* [Your instructions]: Copy out every line of the data that has the word "first" somewhere in it.

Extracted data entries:

= = = =

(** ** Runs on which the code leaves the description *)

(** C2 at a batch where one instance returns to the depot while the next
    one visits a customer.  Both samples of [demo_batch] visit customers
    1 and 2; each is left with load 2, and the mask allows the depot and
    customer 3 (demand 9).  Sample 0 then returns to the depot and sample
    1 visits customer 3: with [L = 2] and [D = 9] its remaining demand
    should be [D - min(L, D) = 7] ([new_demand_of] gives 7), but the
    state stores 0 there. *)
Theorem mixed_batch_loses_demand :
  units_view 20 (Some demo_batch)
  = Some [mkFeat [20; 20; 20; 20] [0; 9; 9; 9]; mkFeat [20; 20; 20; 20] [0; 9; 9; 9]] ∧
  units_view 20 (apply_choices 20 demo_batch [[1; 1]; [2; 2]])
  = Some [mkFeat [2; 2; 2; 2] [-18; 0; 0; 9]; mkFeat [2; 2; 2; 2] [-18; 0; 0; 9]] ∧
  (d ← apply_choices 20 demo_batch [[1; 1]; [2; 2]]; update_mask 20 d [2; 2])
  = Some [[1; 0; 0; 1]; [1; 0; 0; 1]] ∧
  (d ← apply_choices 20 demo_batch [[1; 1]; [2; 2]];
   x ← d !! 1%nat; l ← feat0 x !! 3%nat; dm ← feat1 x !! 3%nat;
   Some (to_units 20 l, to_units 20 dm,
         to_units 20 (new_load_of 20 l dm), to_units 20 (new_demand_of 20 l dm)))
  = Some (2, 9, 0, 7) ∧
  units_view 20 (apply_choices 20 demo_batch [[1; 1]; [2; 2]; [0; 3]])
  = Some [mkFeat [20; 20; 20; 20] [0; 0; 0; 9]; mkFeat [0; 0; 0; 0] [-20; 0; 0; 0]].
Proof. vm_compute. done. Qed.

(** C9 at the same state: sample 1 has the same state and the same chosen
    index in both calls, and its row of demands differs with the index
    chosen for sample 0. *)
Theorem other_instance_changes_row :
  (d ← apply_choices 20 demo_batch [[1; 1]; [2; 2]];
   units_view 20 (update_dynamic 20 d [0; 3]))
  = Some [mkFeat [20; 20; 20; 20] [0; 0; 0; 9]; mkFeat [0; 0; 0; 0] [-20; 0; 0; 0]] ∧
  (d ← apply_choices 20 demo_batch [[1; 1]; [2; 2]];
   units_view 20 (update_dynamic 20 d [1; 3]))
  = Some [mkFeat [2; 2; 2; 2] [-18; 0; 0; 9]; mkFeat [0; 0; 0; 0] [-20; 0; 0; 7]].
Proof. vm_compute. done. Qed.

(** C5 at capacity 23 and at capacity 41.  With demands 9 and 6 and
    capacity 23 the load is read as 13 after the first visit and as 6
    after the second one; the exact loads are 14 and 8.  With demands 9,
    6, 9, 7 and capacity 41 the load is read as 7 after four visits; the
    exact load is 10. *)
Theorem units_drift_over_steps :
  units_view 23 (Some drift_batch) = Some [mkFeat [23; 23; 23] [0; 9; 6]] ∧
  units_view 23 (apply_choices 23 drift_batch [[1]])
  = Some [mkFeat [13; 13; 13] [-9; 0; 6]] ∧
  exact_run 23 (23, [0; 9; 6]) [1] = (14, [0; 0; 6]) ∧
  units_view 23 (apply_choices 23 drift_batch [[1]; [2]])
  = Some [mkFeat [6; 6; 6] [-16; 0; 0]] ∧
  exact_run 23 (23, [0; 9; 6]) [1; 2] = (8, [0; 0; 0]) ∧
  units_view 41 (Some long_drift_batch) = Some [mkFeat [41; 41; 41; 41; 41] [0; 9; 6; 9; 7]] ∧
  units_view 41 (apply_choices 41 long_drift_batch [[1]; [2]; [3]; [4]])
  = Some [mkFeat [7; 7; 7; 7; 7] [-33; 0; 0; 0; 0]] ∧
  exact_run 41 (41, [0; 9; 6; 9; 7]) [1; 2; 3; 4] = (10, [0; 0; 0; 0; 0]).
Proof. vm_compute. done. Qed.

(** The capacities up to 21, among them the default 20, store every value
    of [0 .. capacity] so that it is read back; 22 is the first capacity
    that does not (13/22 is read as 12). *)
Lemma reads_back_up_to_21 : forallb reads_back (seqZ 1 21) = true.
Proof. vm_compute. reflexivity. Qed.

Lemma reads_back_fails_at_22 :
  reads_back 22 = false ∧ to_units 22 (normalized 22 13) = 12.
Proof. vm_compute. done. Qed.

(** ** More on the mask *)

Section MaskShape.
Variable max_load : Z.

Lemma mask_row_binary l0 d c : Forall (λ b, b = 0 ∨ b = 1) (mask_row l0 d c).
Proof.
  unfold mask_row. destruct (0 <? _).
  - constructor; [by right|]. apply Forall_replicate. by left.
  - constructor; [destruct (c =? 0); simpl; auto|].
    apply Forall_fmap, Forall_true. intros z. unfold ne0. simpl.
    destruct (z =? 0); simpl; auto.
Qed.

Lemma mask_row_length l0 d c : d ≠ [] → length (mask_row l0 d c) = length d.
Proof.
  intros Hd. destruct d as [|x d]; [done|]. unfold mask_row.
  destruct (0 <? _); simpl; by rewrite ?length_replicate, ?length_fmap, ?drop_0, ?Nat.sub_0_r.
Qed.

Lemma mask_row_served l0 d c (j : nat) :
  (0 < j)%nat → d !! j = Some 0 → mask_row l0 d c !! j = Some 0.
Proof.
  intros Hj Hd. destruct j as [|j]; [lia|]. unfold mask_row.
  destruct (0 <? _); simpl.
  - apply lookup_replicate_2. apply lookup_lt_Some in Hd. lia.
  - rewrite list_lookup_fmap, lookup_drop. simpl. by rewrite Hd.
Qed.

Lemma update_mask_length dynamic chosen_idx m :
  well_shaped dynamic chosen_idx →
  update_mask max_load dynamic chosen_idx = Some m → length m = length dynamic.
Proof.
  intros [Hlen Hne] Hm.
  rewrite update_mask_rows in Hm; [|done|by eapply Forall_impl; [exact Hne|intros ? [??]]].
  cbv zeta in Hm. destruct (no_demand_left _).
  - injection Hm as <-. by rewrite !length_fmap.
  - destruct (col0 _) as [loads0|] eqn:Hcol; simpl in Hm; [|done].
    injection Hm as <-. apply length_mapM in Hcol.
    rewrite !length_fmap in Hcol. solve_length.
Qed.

= = = =

* [Exercise result]:
    capacity 23 the load is read as 13 after the first visit and as 6
    of [0 .. capacity] so that it is read back; 22 is the first capacity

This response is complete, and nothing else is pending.